Stored data entries
##########
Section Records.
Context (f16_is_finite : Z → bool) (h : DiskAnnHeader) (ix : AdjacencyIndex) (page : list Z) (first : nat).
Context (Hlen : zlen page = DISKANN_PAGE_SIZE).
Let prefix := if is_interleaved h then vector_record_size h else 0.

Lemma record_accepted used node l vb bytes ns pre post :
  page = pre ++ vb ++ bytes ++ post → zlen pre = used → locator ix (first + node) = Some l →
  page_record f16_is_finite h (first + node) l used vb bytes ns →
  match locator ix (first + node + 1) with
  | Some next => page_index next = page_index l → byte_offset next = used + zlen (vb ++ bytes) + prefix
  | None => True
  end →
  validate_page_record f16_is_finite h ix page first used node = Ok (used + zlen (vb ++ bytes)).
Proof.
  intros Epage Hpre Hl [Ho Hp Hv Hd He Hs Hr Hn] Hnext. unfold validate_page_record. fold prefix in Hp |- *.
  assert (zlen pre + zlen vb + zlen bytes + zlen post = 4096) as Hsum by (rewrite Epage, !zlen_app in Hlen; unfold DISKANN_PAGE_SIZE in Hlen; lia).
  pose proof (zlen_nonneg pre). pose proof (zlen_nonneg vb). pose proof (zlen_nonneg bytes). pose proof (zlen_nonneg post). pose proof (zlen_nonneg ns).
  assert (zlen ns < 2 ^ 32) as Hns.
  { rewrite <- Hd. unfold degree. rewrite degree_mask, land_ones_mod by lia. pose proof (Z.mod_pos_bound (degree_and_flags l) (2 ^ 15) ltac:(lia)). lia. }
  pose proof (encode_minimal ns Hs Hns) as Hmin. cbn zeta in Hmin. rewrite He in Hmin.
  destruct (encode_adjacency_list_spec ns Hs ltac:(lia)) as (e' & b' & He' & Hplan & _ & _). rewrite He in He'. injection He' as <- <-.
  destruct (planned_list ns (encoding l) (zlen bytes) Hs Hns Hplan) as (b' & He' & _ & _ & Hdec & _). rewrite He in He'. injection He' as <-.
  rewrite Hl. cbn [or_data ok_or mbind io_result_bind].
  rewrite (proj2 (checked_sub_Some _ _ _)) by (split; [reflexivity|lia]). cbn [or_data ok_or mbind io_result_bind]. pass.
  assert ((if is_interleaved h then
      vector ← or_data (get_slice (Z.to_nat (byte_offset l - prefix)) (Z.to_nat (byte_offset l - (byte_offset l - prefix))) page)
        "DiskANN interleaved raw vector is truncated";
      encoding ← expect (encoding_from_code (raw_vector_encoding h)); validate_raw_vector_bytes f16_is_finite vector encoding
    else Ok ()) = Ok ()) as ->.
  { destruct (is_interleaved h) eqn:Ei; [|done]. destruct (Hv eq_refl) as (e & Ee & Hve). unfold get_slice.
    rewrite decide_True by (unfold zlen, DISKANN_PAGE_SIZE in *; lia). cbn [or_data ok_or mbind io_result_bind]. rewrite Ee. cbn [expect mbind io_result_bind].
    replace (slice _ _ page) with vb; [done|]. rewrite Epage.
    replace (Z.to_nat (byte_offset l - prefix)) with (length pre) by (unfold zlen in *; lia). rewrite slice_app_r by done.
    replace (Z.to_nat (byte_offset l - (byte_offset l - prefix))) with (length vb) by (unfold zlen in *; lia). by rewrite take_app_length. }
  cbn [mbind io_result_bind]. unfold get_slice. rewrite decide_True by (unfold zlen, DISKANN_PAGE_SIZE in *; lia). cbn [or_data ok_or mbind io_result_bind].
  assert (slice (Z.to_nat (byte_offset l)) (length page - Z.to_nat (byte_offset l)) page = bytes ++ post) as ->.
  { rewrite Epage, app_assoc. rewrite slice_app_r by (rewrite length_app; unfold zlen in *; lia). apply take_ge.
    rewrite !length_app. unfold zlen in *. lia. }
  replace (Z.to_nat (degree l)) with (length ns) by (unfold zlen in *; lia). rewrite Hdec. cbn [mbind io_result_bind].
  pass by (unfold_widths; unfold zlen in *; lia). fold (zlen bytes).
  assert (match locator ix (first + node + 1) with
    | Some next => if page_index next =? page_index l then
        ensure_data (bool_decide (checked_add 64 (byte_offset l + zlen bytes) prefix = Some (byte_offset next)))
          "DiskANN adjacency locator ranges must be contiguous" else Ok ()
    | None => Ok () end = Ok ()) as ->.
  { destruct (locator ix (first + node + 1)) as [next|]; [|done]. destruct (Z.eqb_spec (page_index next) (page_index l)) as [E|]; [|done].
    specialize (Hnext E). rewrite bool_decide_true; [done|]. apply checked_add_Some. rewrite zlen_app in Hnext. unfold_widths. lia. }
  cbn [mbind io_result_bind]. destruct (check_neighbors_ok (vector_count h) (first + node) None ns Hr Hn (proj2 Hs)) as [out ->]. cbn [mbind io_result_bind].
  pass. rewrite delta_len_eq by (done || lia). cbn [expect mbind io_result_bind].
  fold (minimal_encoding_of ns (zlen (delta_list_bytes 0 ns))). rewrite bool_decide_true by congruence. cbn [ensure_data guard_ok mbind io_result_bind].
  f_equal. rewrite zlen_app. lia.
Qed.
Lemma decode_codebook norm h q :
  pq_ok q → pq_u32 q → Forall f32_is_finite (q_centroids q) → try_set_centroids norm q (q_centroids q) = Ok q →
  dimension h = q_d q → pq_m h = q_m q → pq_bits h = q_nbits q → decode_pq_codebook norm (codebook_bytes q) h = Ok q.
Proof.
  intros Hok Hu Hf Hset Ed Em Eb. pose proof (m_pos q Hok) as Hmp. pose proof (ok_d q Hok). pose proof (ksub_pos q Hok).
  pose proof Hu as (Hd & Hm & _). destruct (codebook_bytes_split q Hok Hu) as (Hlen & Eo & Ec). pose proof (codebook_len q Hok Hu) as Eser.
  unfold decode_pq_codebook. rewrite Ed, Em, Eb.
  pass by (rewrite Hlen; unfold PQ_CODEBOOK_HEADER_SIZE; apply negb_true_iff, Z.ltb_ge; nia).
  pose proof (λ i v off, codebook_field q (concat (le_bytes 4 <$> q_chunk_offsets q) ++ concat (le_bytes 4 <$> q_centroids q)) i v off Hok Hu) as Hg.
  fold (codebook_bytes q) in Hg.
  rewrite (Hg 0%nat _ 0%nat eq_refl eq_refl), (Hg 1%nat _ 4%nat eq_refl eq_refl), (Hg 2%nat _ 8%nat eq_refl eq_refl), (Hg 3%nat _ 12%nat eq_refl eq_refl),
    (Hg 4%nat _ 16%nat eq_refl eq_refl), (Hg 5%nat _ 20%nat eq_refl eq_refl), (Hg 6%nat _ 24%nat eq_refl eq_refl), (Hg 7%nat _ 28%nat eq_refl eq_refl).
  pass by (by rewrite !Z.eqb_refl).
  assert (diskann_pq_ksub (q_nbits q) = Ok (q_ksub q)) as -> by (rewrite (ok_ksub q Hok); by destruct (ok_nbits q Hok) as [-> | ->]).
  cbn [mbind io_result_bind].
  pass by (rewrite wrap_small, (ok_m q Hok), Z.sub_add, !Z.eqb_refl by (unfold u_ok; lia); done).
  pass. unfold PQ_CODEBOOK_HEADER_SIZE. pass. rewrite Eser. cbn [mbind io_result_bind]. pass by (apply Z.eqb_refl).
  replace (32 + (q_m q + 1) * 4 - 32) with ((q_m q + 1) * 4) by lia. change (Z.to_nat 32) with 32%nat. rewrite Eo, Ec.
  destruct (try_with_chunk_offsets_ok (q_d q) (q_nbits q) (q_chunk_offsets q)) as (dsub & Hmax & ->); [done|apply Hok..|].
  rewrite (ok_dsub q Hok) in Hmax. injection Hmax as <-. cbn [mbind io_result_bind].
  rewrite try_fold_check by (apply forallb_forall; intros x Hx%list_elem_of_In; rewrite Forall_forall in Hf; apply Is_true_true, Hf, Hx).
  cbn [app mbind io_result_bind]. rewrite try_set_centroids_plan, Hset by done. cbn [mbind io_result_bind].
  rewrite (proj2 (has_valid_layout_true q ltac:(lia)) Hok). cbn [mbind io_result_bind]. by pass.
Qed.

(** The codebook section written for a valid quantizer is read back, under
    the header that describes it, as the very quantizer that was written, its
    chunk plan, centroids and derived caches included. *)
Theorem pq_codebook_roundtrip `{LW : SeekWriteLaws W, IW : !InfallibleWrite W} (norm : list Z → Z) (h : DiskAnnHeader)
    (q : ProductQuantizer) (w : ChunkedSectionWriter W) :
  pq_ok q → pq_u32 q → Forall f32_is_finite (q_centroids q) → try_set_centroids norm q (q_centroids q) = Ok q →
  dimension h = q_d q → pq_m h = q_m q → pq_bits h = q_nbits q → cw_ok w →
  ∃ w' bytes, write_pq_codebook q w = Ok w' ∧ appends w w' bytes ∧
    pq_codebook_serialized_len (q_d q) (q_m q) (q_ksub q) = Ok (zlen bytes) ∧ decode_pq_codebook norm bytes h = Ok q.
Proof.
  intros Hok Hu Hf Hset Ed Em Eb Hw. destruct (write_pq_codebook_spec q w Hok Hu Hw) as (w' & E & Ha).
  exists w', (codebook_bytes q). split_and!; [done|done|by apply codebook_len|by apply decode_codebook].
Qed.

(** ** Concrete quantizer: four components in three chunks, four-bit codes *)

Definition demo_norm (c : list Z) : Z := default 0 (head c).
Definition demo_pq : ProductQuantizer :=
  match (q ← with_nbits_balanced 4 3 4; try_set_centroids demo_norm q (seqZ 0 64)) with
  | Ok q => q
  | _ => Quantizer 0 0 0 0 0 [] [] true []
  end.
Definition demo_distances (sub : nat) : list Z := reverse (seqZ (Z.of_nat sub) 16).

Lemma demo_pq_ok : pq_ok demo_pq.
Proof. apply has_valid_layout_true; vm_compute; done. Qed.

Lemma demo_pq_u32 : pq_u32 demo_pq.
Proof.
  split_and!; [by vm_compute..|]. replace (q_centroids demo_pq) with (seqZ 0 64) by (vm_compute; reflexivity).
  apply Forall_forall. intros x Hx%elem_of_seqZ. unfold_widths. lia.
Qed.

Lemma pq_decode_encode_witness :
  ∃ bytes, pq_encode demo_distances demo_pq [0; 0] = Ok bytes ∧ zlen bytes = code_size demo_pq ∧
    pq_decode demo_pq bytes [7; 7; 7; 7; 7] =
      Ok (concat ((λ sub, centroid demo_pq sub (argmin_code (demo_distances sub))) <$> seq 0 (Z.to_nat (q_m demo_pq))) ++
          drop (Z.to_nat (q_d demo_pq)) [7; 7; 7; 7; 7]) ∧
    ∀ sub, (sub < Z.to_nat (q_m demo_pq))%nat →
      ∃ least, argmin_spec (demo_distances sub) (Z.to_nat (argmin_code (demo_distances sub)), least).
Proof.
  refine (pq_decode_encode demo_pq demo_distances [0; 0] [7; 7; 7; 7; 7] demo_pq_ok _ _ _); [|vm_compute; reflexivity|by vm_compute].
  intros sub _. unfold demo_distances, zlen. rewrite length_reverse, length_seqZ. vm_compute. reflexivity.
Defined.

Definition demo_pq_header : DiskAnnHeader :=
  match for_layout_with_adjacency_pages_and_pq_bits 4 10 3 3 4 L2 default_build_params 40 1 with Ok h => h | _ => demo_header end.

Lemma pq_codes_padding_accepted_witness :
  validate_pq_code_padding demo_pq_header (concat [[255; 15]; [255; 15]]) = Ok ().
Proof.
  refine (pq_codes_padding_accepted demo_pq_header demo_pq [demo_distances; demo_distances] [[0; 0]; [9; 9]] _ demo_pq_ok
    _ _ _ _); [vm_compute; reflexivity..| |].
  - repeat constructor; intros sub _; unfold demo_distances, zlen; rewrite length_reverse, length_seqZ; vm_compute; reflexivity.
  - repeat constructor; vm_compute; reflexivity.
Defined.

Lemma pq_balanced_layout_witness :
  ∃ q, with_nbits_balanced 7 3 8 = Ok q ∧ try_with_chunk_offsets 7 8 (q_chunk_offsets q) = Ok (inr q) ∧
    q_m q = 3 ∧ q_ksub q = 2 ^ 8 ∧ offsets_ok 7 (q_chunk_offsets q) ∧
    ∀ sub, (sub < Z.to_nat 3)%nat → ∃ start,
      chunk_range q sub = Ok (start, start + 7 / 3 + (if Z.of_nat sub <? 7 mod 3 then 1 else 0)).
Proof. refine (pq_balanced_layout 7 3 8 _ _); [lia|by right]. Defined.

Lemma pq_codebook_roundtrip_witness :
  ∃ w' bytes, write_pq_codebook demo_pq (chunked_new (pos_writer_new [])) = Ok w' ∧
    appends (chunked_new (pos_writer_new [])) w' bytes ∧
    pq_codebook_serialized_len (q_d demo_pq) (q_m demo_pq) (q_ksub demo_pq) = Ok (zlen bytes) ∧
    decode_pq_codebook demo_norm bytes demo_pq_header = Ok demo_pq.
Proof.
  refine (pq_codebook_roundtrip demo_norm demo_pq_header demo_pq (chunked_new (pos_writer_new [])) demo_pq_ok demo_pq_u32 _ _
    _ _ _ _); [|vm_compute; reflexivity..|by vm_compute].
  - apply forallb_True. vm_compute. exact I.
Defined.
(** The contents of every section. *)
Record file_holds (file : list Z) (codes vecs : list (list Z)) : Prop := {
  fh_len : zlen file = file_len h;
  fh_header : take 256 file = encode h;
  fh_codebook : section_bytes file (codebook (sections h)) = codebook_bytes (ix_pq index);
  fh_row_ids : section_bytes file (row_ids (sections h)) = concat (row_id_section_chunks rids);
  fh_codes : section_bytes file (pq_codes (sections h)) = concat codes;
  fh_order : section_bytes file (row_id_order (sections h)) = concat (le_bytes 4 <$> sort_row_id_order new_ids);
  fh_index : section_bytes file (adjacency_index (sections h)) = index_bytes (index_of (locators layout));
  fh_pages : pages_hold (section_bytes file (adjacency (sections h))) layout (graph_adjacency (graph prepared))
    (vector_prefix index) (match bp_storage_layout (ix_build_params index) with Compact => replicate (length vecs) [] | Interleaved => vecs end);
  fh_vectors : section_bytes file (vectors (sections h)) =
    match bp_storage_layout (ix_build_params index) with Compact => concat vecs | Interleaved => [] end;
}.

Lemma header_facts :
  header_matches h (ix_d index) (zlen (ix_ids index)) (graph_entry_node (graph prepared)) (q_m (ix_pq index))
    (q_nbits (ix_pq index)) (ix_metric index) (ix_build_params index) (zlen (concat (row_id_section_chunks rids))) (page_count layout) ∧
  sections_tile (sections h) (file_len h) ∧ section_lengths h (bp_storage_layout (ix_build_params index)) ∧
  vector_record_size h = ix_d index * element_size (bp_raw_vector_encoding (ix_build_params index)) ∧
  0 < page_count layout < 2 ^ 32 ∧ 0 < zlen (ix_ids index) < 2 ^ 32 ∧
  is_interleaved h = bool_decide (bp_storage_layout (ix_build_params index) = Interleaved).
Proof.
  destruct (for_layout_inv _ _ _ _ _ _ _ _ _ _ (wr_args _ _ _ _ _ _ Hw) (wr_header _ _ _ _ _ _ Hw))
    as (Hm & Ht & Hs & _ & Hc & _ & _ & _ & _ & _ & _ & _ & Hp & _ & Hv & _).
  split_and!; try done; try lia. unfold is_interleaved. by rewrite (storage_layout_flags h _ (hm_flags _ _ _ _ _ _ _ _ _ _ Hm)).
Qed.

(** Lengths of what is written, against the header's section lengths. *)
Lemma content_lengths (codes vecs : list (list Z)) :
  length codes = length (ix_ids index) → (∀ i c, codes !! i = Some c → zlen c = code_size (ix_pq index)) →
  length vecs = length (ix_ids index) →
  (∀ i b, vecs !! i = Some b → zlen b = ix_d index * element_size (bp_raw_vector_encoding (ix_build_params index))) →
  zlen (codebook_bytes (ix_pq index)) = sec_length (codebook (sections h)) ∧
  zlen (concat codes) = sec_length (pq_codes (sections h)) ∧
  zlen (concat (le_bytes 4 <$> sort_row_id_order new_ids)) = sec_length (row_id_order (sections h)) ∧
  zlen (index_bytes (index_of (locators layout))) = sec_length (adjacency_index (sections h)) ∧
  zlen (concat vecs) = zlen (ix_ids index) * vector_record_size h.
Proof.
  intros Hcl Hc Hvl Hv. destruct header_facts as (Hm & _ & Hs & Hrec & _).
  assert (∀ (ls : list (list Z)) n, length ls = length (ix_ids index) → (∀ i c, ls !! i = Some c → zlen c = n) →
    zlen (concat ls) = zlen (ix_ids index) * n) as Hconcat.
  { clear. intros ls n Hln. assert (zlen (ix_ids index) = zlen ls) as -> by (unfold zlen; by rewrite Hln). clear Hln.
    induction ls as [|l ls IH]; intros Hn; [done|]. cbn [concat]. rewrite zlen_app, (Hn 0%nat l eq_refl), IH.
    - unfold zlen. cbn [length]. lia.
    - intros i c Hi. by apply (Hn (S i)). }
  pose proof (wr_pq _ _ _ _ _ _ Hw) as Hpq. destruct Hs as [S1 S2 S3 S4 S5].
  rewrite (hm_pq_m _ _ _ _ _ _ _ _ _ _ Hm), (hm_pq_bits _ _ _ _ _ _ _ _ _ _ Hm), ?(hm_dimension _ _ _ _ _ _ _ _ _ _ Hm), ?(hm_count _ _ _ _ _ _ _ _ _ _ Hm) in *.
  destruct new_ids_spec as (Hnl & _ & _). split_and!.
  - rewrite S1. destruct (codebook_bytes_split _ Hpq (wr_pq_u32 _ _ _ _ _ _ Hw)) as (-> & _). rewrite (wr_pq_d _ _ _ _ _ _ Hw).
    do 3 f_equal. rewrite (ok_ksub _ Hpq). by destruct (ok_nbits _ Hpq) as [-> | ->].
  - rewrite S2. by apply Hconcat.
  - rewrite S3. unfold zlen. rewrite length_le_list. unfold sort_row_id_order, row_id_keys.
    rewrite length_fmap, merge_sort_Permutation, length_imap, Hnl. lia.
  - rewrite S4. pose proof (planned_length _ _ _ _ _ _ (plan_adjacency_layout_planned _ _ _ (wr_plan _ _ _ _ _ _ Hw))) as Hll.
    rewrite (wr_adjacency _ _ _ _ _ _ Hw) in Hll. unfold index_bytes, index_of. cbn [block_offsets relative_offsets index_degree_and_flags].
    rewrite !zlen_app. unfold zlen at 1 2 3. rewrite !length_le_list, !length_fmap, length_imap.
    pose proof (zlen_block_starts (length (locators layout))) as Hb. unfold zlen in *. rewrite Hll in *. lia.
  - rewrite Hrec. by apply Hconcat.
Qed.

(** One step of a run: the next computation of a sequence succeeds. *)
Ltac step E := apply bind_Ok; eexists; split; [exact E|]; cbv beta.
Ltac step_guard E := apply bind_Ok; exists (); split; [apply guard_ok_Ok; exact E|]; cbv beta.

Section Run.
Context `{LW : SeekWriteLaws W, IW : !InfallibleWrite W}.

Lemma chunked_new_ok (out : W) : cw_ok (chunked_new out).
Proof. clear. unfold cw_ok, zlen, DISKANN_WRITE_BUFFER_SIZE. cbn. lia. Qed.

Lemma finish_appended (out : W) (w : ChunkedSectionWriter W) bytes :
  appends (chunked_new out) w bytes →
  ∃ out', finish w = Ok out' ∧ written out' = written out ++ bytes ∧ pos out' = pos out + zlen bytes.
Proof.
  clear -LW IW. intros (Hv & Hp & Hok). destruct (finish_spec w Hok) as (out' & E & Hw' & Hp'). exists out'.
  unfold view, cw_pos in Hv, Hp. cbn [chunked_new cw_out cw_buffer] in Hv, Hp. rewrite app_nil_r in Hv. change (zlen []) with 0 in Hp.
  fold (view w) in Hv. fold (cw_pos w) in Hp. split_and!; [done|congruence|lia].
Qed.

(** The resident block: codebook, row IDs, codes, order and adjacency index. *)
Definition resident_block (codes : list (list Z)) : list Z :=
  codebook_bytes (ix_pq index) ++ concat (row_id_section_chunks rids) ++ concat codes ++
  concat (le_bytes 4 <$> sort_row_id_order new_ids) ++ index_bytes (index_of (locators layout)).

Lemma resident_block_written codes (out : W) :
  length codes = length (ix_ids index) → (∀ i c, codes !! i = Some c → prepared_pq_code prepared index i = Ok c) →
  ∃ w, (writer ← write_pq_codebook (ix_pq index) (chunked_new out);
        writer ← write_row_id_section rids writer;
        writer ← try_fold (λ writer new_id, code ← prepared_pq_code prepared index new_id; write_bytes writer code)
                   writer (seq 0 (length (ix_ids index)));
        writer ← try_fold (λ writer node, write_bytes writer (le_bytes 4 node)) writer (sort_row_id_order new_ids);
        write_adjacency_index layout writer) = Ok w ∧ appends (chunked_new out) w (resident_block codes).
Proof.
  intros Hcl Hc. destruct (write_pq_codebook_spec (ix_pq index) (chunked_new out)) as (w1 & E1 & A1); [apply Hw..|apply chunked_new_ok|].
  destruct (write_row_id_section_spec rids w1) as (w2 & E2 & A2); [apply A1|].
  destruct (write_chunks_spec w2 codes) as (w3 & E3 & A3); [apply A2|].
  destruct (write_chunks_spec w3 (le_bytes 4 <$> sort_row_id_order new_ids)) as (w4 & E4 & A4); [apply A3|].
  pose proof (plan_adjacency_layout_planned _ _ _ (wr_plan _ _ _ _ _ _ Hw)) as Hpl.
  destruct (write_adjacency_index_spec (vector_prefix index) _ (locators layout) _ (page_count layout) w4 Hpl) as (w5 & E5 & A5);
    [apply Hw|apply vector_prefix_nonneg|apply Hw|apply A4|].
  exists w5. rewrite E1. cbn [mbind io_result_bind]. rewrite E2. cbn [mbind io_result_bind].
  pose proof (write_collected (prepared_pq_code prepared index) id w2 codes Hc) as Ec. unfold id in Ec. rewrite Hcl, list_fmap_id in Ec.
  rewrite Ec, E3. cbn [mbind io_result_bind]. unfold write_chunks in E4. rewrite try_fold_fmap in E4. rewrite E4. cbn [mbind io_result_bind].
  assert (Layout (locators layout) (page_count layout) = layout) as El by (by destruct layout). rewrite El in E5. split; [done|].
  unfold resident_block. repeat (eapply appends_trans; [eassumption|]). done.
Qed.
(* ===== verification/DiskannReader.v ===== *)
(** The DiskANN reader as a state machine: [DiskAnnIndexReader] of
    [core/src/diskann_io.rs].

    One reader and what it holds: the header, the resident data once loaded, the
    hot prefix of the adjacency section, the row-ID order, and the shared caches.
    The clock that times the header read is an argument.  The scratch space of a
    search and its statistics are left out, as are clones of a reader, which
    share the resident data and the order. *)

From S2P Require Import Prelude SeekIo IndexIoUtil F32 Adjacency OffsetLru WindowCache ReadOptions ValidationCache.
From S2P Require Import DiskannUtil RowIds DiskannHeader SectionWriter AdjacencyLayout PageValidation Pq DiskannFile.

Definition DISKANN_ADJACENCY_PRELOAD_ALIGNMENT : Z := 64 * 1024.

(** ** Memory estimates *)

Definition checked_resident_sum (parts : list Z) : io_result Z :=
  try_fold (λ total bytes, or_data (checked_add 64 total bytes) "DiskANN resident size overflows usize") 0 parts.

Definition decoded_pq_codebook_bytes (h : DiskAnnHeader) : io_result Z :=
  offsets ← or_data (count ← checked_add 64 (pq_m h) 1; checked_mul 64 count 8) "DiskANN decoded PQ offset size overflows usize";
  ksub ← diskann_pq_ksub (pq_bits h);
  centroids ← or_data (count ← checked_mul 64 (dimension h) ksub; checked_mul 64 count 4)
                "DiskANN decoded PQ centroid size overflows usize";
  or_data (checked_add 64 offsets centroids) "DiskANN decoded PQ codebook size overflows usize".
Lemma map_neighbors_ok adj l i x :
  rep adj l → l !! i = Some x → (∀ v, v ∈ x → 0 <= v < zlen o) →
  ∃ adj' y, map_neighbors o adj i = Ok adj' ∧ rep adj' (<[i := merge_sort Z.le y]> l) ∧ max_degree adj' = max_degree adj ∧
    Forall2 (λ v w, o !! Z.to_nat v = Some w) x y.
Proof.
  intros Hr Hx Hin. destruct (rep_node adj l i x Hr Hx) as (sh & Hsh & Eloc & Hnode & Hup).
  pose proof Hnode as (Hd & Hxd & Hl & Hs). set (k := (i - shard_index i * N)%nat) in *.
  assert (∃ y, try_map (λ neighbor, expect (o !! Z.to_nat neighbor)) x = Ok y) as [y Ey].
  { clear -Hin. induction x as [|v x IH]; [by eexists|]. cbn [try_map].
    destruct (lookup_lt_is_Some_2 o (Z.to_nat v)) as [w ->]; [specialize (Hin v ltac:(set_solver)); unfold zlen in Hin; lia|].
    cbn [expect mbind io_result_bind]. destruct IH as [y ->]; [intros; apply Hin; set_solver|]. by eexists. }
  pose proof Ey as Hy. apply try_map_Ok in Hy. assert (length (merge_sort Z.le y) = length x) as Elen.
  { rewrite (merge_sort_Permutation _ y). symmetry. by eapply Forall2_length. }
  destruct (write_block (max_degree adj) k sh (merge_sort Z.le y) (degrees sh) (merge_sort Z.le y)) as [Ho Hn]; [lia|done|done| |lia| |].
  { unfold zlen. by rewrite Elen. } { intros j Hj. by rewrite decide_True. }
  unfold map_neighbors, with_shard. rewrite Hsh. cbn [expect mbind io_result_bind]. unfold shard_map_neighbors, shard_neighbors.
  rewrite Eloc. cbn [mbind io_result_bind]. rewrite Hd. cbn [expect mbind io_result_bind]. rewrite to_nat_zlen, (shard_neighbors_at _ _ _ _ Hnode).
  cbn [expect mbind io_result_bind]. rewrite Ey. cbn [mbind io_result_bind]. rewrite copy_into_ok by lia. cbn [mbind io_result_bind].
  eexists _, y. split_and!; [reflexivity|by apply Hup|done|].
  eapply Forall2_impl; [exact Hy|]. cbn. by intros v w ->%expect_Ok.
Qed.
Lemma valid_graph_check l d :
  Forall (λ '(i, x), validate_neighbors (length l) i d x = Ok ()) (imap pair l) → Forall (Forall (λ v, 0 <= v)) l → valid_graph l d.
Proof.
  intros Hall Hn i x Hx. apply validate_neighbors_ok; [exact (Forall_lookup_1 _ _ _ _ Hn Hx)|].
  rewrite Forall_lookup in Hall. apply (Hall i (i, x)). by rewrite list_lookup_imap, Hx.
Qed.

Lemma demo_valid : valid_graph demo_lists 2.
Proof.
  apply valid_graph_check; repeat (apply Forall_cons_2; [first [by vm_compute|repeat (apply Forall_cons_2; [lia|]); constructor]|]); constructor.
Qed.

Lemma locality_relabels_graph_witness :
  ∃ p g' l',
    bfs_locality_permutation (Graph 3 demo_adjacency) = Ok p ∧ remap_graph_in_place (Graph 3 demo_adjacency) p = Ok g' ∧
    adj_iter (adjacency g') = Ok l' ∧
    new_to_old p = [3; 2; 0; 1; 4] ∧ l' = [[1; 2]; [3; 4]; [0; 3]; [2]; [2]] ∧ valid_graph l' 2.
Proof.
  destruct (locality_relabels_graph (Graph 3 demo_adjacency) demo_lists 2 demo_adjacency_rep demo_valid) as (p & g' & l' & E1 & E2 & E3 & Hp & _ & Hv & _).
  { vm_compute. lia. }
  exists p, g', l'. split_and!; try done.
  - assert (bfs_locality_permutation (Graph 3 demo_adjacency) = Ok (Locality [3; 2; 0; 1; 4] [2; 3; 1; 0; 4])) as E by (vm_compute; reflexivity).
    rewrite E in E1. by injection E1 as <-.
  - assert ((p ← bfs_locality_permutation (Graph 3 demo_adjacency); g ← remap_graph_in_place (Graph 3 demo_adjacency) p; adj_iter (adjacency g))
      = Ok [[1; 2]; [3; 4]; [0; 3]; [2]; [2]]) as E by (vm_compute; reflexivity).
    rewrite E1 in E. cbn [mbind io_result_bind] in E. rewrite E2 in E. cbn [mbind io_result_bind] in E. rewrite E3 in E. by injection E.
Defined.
##########
* **Task objective**:
Determine how many lines of the records contain the word "then". Reply with the number by itself.

* **The answer**:
4